**Activity:** How many lines in the entries below contain "seconds"? Answer with the number only.

++++++++++

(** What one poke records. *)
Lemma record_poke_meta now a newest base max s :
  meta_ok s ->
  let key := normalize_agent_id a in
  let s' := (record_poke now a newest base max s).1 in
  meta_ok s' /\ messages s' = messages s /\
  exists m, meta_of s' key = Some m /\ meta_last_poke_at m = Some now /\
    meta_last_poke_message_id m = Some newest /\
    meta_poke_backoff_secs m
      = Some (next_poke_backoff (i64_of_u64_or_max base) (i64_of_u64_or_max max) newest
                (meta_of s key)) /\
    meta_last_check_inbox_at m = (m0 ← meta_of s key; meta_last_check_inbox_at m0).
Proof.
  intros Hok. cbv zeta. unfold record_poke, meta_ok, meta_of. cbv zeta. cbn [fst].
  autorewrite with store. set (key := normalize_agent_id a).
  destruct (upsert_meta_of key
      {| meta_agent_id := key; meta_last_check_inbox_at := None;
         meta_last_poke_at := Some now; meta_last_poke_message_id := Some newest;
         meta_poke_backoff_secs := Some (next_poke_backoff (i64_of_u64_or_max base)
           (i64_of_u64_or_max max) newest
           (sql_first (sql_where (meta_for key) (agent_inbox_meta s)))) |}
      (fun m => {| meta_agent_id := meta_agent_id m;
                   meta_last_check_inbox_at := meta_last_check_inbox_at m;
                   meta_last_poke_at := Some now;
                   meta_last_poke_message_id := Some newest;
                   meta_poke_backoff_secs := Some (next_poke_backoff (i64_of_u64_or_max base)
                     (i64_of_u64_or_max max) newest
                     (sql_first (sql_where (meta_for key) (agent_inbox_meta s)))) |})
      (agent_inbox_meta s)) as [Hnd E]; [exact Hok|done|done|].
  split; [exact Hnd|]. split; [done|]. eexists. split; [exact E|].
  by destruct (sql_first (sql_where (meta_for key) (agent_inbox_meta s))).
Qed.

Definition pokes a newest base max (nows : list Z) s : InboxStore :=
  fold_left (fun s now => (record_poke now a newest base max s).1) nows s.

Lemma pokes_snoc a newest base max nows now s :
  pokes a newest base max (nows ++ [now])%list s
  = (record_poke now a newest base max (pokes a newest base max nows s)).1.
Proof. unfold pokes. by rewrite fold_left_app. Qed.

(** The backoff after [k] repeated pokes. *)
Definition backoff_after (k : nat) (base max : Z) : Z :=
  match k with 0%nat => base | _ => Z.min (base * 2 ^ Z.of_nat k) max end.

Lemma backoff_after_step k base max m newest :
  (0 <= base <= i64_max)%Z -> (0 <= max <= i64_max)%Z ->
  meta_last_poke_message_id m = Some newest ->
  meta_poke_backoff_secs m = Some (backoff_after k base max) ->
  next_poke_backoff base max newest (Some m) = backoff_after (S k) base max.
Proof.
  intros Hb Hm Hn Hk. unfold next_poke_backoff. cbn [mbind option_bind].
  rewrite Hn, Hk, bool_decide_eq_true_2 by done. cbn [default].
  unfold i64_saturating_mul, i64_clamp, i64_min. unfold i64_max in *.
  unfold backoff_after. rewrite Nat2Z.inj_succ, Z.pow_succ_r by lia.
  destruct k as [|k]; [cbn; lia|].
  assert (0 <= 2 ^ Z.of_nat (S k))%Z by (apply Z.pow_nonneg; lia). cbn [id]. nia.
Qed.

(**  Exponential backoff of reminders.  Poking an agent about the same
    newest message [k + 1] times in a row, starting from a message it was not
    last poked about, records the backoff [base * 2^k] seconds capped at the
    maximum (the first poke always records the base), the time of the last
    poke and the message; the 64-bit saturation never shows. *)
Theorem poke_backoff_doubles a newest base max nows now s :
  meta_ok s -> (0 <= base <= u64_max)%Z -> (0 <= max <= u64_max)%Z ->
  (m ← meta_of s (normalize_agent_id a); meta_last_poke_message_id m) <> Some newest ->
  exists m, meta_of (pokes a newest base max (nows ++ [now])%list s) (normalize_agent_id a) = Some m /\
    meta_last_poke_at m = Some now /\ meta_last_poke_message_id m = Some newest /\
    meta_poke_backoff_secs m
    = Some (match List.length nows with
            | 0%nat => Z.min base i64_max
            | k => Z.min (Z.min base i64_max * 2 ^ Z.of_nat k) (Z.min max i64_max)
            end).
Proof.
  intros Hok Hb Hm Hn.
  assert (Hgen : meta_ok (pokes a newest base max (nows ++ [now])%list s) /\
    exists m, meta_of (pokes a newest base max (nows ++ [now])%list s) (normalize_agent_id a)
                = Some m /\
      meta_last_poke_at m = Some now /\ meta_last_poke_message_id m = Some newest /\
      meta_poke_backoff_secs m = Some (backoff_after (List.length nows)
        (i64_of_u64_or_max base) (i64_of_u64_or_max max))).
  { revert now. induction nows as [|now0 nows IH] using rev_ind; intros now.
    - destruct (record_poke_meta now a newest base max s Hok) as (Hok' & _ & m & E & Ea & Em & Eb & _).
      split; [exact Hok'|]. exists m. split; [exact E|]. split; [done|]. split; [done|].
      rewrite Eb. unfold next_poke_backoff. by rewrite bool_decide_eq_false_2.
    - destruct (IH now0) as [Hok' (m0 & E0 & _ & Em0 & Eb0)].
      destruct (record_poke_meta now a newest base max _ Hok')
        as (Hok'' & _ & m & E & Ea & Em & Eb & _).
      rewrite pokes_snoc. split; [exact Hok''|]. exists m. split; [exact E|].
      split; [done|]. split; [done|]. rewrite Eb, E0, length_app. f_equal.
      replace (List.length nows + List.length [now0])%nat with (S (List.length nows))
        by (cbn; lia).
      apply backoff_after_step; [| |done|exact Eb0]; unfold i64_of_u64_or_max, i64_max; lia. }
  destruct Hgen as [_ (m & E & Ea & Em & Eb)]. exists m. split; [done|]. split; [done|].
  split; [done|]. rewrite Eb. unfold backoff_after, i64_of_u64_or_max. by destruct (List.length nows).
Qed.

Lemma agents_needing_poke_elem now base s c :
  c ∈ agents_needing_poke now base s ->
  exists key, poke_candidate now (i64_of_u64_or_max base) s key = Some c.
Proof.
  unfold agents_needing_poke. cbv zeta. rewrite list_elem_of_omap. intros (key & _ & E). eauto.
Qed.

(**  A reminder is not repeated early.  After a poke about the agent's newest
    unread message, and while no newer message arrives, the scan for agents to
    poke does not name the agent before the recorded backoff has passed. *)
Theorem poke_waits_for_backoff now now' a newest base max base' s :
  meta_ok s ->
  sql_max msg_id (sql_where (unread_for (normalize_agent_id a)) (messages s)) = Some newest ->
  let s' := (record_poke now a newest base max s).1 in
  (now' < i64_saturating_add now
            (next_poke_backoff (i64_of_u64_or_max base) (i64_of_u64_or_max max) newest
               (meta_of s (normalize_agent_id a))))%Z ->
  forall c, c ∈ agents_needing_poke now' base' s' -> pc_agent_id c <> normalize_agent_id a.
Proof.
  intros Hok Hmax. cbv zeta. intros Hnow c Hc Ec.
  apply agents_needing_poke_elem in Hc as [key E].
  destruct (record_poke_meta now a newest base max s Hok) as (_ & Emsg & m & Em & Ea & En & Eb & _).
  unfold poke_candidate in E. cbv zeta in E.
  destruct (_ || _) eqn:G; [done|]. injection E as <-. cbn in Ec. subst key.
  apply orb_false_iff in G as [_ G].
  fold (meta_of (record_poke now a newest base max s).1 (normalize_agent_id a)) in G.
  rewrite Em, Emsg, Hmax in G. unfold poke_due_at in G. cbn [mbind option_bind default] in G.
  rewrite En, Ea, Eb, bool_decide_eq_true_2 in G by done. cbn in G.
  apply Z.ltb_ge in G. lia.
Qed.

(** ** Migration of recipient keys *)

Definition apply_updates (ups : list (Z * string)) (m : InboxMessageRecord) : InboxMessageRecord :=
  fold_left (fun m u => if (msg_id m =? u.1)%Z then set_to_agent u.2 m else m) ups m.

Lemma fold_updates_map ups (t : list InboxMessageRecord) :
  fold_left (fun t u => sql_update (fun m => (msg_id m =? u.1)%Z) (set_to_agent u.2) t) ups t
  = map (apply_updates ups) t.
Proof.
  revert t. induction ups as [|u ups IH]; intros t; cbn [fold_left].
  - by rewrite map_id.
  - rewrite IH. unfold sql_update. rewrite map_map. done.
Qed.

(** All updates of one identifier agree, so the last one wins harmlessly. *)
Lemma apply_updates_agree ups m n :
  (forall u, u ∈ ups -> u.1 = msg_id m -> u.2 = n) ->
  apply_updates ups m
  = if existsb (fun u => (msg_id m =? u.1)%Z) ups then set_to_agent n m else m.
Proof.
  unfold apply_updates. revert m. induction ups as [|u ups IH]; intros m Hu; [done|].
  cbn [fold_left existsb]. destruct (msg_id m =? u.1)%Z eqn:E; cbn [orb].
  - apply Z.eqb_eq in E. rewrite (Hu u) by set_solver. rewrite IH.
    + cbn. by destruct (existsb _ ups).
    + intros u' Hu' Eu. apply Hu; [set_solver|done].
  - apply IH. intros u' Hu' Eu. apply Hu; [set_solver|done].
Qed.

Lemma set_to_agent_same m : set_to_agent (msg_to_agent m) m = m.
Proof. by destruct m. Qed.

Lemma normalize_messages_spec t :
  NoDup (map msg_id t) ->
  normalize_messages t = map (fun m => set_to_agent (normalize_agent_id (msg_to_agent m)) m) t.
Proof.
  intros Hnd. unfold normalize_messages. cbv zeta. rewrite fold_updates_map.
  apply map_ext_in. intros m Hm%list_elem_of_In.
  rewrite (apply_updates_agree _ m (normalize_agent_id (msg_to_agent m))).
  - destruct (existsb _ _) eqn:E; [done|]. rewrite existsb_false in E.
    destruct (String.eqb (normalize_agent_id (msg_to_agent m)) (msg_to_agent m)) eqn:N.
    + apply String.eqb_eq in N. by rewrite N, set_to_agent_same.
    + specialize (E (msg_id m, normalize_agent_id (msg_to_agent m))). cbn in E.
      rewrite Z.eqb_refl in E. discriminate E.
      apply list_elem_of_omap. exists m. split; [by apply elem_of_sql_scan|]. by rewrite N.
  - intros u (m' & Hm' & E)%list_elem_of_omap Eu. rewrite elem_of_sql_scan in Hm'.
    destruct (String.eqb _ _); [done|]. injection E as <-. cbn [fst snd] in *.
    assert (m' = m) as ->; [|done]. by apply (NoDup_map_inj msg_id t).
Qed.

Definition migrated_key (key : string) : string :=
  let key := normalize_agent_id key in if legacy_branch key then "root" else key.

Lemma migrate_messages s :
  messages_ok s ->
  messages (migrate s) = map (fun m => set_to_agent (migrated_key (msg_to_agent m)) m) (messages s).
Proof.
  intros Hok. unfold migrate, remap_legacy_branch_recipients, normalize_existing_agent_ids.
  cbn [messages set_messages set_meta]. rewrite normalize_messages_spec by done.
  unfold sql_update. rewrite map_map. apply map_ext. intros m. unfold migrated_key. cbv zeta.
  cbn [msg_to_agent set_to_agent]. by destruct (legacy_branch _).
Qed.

++++++++++

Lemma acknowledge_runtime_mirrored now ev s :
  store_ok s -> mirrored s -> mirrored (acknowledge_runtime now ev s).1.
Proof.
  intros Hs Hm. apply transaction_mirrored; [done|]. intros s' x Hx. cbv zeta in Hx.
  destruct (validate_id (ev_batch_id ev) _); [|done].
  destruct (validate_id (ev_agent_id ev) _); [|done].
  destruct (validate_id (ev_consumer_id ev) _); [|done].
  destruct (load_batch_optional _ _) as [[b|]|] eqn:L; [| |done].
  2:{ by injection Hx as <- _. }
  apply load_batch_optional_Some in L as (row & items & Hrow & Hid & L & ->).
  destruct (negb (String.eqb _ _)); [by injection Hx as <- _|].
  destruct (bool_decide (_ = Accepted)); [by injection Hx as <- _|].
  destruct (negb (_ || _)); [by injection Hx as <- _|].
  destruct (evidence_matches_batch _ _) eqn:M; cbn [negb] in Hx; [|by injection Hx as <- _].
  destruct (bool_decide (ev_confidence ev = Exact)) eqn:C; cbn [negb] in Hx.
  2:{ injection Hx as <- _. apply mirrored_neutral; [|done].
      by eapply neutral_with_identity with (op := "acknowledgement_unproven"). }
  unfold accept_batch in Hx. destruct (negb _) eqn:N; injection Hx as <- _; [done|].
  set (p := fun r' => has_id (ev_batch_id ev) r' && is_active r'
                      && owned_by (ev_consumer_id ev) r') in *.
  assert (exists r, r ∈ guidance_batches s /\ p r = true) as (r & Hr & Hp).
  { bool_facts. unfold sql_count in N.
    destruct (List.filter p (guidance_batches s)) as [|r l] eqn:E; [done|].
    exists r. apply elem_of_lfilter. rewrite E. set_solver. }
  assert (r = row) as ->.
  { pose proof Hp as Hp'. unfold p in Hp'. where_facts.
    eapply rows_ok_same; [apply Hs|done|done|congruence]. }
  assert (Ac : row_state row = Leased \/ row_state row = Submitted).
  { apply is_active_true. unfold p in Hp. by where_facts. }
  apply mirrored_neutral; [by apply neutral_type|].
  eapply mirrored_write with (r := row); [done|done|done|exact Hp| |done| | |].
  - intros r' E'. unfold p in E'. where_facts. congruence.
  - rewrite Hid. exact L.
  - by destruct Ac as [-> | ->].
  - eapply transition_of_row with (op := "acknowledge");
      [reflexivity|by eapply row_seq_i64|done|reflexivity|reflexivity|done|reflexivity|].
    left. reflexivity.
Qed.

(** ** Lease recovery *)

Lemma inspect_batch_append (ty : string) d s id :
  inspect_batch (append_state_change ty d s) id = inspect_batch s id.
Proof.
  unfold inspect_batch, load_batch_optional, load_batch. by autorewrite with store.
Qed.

++++++++++

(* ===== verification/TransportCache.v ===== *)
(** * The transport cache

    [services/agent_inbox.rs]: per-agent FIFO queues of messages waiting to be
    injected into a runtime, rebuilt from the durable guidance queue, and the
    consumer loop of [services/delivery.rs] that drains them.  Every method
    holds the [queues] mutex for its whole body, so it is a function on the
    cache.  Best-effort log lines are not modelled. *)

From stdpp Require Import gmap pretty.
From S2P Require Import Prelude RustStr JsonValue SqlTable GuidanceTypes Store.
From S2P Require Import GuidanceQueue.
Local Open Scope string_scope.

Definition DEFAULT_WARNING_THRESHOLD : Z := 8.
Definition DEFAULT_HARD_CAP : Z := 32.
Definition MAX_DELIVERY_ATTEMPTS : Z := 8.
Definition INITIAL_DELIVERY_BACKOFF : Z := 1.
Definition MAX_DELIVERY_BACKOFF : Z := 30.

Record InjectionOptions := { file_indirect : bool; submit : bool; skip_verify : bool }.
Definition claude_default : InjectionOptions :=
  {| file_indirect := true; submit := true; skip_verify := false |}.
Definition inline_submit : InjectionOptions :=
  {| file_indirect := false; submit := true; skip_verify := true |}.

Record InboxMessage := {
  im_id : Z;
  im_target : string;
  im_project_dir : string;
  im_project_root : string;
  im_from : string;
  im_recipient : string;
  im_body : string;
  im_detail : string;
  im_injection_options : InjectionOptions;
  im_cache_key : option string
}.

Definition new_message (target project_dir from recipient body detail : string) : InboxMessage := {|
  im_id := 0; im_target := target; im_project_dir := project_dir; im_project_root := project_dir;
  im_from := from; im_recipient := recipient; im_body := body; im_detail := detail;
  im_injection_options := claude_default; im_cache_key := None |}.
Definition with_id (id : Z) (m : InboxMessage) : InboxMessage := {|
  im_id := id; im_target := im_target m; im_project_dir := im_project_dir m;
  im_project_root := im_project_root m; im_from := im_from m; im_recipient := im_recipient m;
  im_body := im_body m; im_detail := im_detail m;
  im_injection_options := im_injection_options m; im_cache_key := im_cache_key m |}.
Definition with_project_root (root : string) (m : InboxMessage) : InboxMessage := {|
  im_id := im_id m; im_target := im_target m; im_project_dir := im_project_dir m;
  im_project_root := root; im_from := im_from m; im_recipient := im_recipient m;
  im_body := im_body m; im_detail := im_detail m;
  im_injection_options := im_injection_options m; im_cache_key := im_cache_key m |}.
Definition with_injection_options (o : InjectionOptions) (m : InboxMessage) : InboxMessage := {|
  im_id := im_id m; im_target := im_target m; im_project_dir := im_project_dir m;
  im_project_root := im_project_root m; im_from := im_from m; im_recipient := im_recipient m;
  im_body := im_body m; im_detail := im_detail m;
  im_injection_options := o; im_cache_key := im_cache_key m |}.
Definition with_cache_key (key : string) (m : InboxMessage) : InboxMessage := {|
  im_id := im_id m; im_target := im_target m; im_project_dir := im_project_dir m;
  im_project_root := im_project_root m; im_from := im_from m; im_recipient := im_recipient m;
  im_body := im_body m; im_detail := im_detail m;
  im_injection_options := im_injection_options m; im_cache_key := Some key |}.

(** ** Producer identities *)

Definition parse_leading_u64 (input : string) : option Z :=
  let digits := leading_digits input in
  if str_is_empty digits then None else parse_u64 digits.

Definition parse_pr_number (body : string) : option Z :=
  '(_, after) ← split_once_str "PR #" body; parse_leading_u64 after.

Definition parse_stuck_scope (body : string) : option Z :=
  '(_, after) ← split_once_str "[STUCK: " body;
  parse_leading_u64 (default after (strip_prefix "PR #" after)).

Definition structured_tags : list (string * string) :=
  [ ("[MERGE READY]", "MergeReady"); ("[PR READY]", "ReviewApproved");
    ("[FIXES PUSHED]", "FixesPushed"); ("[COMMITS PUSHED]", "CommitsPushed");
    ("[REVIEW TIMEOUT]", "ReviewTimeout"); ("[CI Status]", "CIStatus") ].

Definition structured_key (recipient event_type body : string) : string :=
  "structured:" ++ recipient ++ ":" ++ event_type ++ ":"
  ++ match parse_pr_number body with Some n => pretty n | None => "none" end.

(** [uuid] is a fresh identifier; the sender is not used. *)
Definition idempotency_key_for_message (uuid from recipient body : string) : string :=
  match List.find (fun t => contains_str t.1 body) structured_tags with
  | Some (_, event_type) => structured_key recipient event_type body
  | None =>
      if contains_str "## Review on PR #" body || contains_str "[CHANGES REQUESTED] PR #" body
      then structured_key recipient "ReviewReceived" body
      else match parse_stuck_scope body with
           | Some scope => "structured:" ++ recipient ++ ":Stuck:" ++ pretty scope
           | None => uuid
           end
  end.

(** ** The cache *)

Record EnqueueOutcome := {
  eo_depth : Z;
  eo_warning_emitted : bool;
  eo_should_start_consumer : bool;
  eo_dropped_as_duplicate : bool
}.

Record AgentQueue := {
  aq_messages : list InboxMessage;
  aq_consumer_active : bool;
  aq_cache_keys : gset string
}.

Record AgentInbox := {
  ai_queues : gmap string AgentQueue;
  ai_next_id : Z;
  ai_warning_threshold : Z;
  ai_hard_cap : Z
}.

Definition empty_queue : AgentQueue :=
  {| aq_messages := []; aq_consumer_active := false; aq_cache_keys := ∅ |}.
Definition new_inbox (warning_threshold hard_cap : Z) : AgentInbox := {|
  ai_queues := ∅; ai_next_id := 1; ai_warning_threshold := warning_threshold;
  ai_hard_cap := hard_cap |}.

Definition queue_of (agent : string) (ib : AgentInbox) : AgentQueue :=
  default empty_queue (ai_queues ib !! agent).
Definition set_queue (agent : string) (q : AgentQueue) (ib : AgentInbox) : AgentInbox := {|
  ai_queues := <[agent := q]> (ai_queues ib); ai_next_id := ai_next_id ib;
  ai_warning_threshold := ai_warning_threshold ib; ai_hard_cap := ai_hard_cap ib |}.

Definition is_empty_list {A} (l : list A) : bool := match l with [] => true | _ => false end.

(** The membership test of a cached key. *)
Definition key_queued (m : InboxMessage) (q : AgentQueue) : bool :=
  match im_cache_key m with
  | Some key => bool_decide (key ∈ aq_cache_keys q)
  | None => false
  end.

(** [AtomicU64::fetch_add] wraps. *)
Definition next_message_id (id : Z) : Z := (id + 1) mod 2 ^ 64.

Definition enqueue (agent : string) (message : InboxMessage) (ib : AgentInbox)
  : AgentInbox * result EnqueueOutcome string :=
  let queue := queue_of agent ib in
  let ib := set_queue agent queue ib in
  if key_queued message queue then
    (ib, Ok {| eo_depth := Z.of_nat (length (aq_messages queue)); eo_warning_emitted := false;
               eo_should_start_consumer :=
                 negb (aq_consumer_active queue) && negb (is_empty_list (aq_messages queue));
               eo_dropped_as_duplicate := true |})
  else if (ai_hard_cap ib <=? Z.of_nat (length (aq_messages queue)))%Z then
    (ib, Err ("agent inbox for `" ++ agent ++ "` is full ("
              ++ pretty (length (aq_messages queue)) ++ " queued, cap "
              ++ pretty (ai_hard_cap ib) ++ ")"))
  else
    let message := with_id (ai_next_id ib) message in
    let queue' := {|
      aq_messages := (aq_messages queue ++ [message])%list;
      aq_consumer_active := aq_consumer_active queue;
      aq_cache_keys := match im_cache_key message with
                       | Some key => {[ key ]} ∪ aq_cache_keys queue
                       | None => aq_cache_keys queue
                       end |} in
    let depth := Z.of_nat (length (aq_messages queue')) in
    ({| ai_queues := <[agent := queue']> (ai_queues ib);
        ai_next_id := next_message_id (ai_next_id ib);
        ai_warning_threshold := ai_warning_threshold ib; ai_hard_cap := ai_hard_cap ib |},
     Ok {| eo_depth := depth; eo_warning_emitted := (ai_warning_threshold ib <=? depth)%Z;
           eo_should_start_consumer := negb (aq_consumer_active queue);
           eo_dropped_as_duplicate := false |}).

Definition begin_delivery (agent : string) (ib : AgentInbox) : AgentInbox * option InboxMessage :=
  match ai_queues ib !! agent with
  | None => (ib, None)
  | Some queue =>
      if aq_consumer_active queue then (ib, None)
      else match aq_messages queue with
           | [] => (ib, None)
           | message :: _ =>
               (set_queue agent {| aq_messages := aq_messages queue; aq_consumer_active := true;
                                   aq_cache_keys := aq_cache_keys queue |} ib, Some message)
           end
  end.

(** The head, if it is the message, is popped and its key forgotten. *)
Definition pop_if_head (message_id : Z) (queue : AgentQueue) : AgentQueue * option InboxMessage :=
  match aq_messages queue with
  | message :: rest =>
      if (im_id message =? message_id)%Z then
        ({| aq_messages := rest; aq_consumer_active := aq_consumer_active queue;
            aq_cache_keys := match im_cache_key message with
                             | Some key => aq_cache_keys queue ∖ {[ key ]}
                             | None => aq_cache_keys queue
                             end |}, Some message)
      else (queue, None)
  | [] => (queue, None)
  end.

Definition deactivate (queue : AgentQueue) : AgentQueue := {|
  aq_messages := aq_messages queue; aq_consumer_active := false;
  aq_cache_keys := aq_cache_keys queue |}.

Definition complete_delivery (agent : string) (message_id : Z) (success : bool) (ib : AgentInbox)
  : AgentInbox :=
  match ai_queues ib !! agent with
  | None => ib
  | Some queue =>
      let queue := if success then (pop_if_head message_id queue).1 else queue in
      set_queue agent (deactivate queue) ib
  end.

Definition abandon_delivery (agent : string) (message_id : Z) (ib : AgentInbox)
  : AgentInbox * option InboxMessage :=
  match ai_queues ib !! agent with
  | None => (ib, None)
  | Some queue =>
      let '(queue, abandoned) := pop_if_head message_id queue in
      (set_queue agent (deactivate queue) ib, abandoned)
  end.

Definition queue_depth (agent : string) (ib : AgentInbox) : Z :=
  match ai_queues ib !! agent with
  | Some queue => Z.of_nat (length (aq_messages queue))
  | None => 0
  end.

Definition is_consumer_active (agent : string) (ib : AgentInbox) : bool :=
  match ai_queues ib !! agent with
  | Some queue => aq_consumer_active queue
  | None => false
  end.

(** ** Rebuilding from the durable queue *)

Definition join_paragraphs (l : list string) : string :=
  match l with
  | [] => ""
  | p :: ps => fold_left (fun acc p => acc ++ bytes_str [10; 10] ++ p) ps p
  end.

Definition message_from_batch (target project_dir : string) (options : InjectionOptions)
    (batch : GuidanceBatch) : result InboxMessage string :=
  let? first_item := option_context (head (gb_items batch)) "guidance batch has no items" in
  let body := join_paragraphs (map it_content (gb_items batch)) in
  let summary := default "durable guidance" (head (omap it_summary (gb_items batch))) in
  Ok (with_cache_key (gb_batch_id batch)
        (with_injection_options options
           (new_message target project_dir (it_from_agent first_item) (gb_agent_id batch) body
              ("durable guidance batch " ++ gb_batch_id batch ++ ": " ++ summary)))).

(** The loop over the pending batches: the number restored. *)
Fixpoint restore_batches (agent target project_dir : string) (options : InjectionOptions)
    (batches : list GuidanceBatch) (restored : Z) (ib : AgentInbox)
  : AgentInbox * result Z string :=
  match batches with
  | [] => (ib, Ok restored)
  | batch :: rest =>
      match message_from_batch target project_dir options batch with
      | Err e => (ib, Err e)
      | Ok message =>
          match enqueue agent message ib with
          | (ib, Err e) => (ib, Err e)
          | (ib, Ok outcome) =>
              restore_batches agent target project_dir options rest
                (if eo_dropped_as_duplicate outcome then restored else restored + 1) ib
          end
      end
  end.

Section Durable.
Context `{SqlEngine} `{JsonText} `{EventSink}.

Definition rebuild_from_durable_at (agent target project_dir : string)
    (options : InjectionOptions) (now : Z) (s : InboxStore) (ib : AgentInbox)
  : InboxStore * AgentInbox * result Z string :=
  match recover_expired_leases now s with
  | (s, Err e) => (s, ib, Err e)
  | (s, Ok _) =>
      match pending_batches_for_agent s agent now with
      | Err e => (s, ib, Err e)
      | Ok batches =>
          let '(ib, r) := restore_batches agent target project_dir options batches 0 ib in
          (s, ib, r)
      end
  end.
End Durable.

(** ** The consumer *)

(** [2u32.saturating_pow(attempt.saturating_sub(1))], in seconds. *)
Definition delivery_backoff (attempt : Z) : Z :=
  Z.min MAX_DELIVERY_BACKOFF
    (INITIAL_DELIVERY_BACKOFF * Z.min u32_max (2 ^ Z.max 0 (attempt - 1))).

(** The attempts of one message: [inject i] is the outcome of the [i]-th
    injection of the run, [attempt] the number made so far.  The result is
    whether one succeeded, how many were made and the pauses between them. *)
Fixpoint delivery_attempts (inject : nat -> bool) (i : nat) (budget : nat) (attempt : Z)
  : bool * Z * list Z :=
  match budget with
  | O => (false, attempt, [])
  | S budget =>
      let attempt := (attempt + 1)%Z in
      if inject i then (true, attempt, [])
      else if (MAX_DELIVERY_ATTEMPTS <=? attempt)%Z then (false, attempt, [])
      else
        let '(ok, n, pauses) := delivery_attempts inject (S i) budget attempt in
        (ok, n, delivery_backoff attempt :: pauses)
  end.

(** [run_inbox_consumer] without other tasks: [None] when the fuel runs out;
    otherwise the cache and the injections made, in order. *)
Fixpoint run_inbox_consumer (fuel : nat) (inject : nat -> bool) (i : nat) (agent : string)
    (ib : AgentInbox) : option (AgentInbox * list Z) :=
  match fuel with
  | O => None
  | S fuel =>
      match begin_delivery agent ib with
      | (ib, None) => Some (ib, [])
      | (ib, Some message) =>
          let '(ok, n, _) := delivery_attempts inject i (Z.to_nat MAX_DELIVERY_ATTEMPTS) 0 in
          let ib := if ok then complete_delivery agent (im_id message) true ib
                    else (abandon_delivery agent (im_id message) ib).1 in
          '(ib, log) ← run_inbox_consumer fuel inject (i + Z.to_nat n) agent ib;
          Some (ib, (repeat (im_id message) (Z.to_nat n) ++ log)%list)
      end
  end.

++++++++++

**Task solution:** 2